Climb to the top of Ivinghoe Beacon for a stunning vista of the Chiltern Hills © Juneisy Q. Hawkins, Shutterstock
For us, the Chilterns means travelling along sunken lanes with dappled sunlight peeking through green tunnels of trees, marvelling at the magic carpets of bluebells which appear in the woods in the spring, followed by orchids on chalk grasslands in the summer. It means wandering through woodlands of yew, sycamore, oak and especially beech – always beech – where local craftsmen used to work. At the end of every walk (or sometimes at the start, or in the middle), pubs stand ready to refresh us, as they have served generations before us. We hear the whistles of red kites overhead and glimpse deer as they patter through the woods and sometimes outside them. While large, world-famous cities are not far away (London, Oxford), this is a land of cottages of thatch, brick and flint; of villages and market towns, each with its own peculiarities; and of historic houses, some grand to the point of extravagance, but many on a more human scale, where we can imagine living ourselves. And it’s a land of stories: the real-life stories of those who ruled and those who rebelled; the tales told by great writers and artists who lived and worked here; and the more recent stories that film and TV crews continue to create, for productions screened all around the world.
In terms of geography, the counties of Bedfordshire, Berkshire, Buckinghamshire, Hertfordshire and Oxfordshire all have a share in this area of low hills to the northwest of London. From Hitchin in Hertfordshire, going southwest to Goring-on-Thames in Oxfordshire, the Chilterns covers about 650 square miles. These counties receive over two million visitors every year, with people spending over £1 billion while they are here, according to VisitBritain. We hope to encourage some of those visitors, and others who are new to the area, to try the Slow travel approach. The Thames Valley undoubtedly has a rather higher general profile than the Chilterns. We have researched that part of it which borders the Chilterns to the south, from Runnymede in the east to the outskirts of Reading in the west. We have also included the Vale of Aylesbury as its landscape, wildlife and heritage are impossible to separate from that of the rest of Buckinghamshire. And if all that weren’t enough, we’ve made the occasional foray over our self-defined borders, for one or two attractions that we think are just too good to miss.
The authors’ story
Red kites circle the skies over the Chilterns all year round © Ian Sherriffs, Shutterstock
No matter where you might be, something beautiful or unusual is always close at hand.

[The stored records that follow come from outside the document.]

Lemma queues_wake_from t q l k q' : q' <> QReady ->
  queues (wake_from t q l k) q' = if decide (q' = q) then l else queues k q'.
Proof. intros Hq. unfold wake_from. by rewrite queues_ready, decide_False, queues_deq by done. Qed.

(** A change of one thread that keeps its place, its state, its priorities and
    its mutexes; the union may change in the states that do not use it. *)
Lemma wfx_tame E t f k :
  tame f -> (forall th, t_state (f th) = t_state th) ->
  (t_u (f (thr k t)) = t_u (thr k t) \/ t_state (thr k t) = READY \/ t_state (thr k t) = CURRENT) ->
  wfx E k -> wfx E (upd_thr t f k).
Proof.
  intros Hf Hs Hu W.
  assert (Hst : t_state (thr (upd_thr t f k) t) = t_state (thr k t)) by (by rewrite thr_upd_eq).
  destruct (decide (XThr t ∈ E)) as [He|He].
  - apply wfx_upd; [done|done|by rewrite Hs|rewrite Hs; apply W|done].
  - apply (wfx_settle _ t).
    + pose proof (x_state _ _ W t He) as Hok. unfold state_ok in *. rewrite Hst, thr_upd_eq.
      destruct (Hf (thr k t)) as (-> & _).
      destruct Hu as [->|[Hr|Hr]]; [done|by rewrite Hr in Hok |- *..].
    + rewrite Hst. intros Hcur. change (t = currp k) in Hcur. rewrite Hcur in He |- *. by apply W.
    + rewrite Hst. intros Hi. rewrite Hi in He |- *. by apply W.
    + rewrite Hst. intros Ha. destruct (x_armed _ _ W t Ha); [done|done].
    + apply wfx_upd; [by left|done|by rewrite Hs|rewrite Hs; apply W|].
      eapply wfx_mono; [|exact W]. set_solver.
Qed.

Lemma wfx_set_msg E t u k :
  XThr t ∉ E -> t_state (thr k t) = READY -> wfx E k -> wfx E (upd_thr t (with_u u) k).
Proof. intros He Hs W. apply wfx_tame; [done|done|by right; left|done]. Qed.

(** A step of kernel code that leaves the processor with [me] and arms
    nothing. *)
Definition quiet (me : Z) (E : list exc) (k k' : kernel) : Prop :=
  wfx E k' /\ currp k' = me /\ vtlist k' = vtlist k /\ guar me k k'.
(* ===== verification/ChSem.v ===== *)
(** * Counting semaphores: kernel/src/chsem.c, include/chsem.h

    Waiting, with and without a time-out, signalling, resetting and adding to
    the counter, in the configuration without priority queues. *)

From S2P Require Import Prelude ChLists Kernel ChVt ChSchd ChInv ChSeg.

Definition sem_insert (t : Z) (s : Z) : K unit := k_queue_insert t (QSem s).

Definition chSemInit (s n : Z) : K unit := kmod (fun k => set_cnt s n (set_queue (QSem s) [] k)).

Definition chSemFastWaitI (s : Z) : K Z := cnt_add s (-1).
Definition chSemFastSignalI (s : Z) : K Z := cnt_add s 1.
Definition chSemGetCounterI (s : Z) : K Z := fun k => KRet k (s_cnt k s).

(** [while (++cnt <= 0)], which turns as often as there were waiters. *)
Fixpoint sem_reset_loop (fuel : nat) (s cnt : Z) : K unit :=
  match fuel with
  | O => kub
  | S fuel =>
      if cnt + 1 <=? 0 then
        tp ← k_lifo_remove (QSem s);
        chSchReadyI tp;;
        upd tp (with_u (URdy RDY_RESET));;
        sem_reset_loop fuel s (cnt + 1)
      else mret tt
  end.

Definition chSemResetI (s n : Z) : K unit :=
  cnt ← chSemGetCounterI s;
  kmod (set_cnt s n);;
  sem_reset_loop (S (Z.to_nat (- cnt))) s cnt.

Definition chSemReset (s n : Z) : K unit := chSemResetI s n;; chSchRescheduleS.

(** The current thread's wake-up message. *)
Definition rdymsg : K Z := k ← kget; mret (u_msg (t_u (thr k (currp k)))).

Definition chSemWaitS (s : Z) : K Z :=
  n ← chSemFastWaitI s;
  if n <? 0 then
    k ← kget;
    upd (currp k) (with_u (UObj (QSem s)));;
    sem_insert (currp k) s;;
    chSchGoSleepS WTSEM;;
    rdymsg
  else mret RDY_OK.

Definition chSemWait (s : Z) : K Z := chSemWaitS s.

Definition chSemWaitTimeoutS (s time : Z) : K Z :=
  n ← chSemFastWaitI s;
  if n <? 0 then
    if TIME_IMMEDIATE =? time then chSemFastSignalI s;; mret RDY_TIMEOUT
    else
      k ← kget;
      upd (currp k) (with_u (UObj (QSem s)));;
      sem_insert (currp k) s;;
      chSchGoSleepTimeoutS WTSEM time
  else mret RDY_OK.

Definition chSemWaitTimeout (s time : Z) : K Z := chSemWaitTimeoutS s time.

Definition chSemSignal (s : Z) : K unit :=
  n ← chSemFastSignalI s;
  if n <=? 0 then tp ← k_fifo_remove (QSem s); chSchWakeupS tp RDY_OK else mret tt.

(** [if (++sp->s_cnt <= 0) chSchReadyI(fifo_remove(&sp->s_queue))->p_u.rdymsg = RDY_OK;] *)
Definition sem_release (s : Z) : K unit :=
  n ← chSemFastSignalI s;
  if n <=? 0 then
    tp ← k_fifo_remove (QSem s); chSchReadyI tp;; upd tp (with_u (URdy RDY_OK))
  else mret tt.

Definition chSemSignalI (s : Z) : K unit :=
  n ← chSemFastSignalI s;
  if n <=? 0 then
    tp ← k_fifo_remove (QSem s); upd tp (with_u (URdy RDY_OK));; chSchReadyI tp
  else mret tt.

Fixpoint sem_add_loop (n : nat) (s : Z) : K unit :=
  match n with O => mret tt | S n => sem_release s;; sem_add_loop n s end.

Definition chSemAddCounterI (s n : Z) : K unit := sem_add_loop (Z.to_nat n) s.

Definition chSemSignalWait (sps spw : Z) : K Z :=
  sem_release sps;;
  n ← chSemFastWaitI spw;
  if n <? 0 then
    k ← kget;
    sem_insert (currp k) spw;;
    upd (currp k) (with_u (UObj (QSem spw)));;
    chSchGoSleepS WTSEM;;
    rdymsg
  else chSchRescheduleS;; mret RDY_OK.

(** ** Signalling *)

Lemma cnt_add_ok s d k :
  -(2 ^ 31) <= s_cnt k s + d < 2 ^ 31 -> cnt_add s d k = KRet (set_cnt s (s_cnt k s + d) k) (s_cnt k s + d).
Proof. intros H. unfold cnt_add. by rewrite (proj2 (Z.leb_le _ _)), (proj2 (Z.ltb_lt _ _)) by lia. Qed.

(** What one signal does: the counter goes up, and the thread that waits
    longest, if any, leaves the queue and is ready with [RDY_OK]; no other
    semaphore is touched. *)
Definition sem_signalled (s : Z) (k k' : kernel) : Prop :=
  s_cnt k' = <[s := s_cnt k s + 1]> (s_cnt k) /\
  queues k' (QSem s) = tail (queues k (QSem s)) /\
  (forall s', s' <> s -> queues k' (QSem s') = queues k (QSem s')) /\
  (forall t, head (queues k (QSem s)) <> Some t -> thr k' t = thr k t) /\
  (forall t, head (queues k (QSem s)) = Some t -> t_state (thr k' t) = READY /\ t_u (thr k' t) = URdy RDY_OK).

Some regions conjure up images for travellers just by the power of their names: the fells of the Lake District, or the Cotswolds with its mellow yellow stonework. For the Chilterns, though, the name is not enough. Where are the Chilterns, anyway? What does it mean when an MP ‘takes the Chiltern Hundreds’? The Thames Valley, by contrast, follows one of the world’s most famous rivers. Together, the Chilterns and the Thames Valley represent a tantalising, fascinating area.
We’ve lived in the Chilterns for almost 30 years; Helen has lived here all her life. No matter where you might be, something beautiful or unusual is always close at hand. We smile at news reports of ‘little-seen’ red kites, knowing that they circle the skies above our home village of Prestwood, whistling cheerily, all year round. The fragility of an Area of Outstanding Natural Beauty co-exists with historic properties going back for over half a millennium. Across the Chilterns, the Thames Valley and the Vale of Aylesbury, the ghosts of those who have made much of our national history, and of some of our greatest writers, are all around us. We hope this guide will help you to discover and enjoy the quieter, quirkier attractions which Slow travel is all about – and, as this can only be a selection, to discover your own Slow travel highlights, too.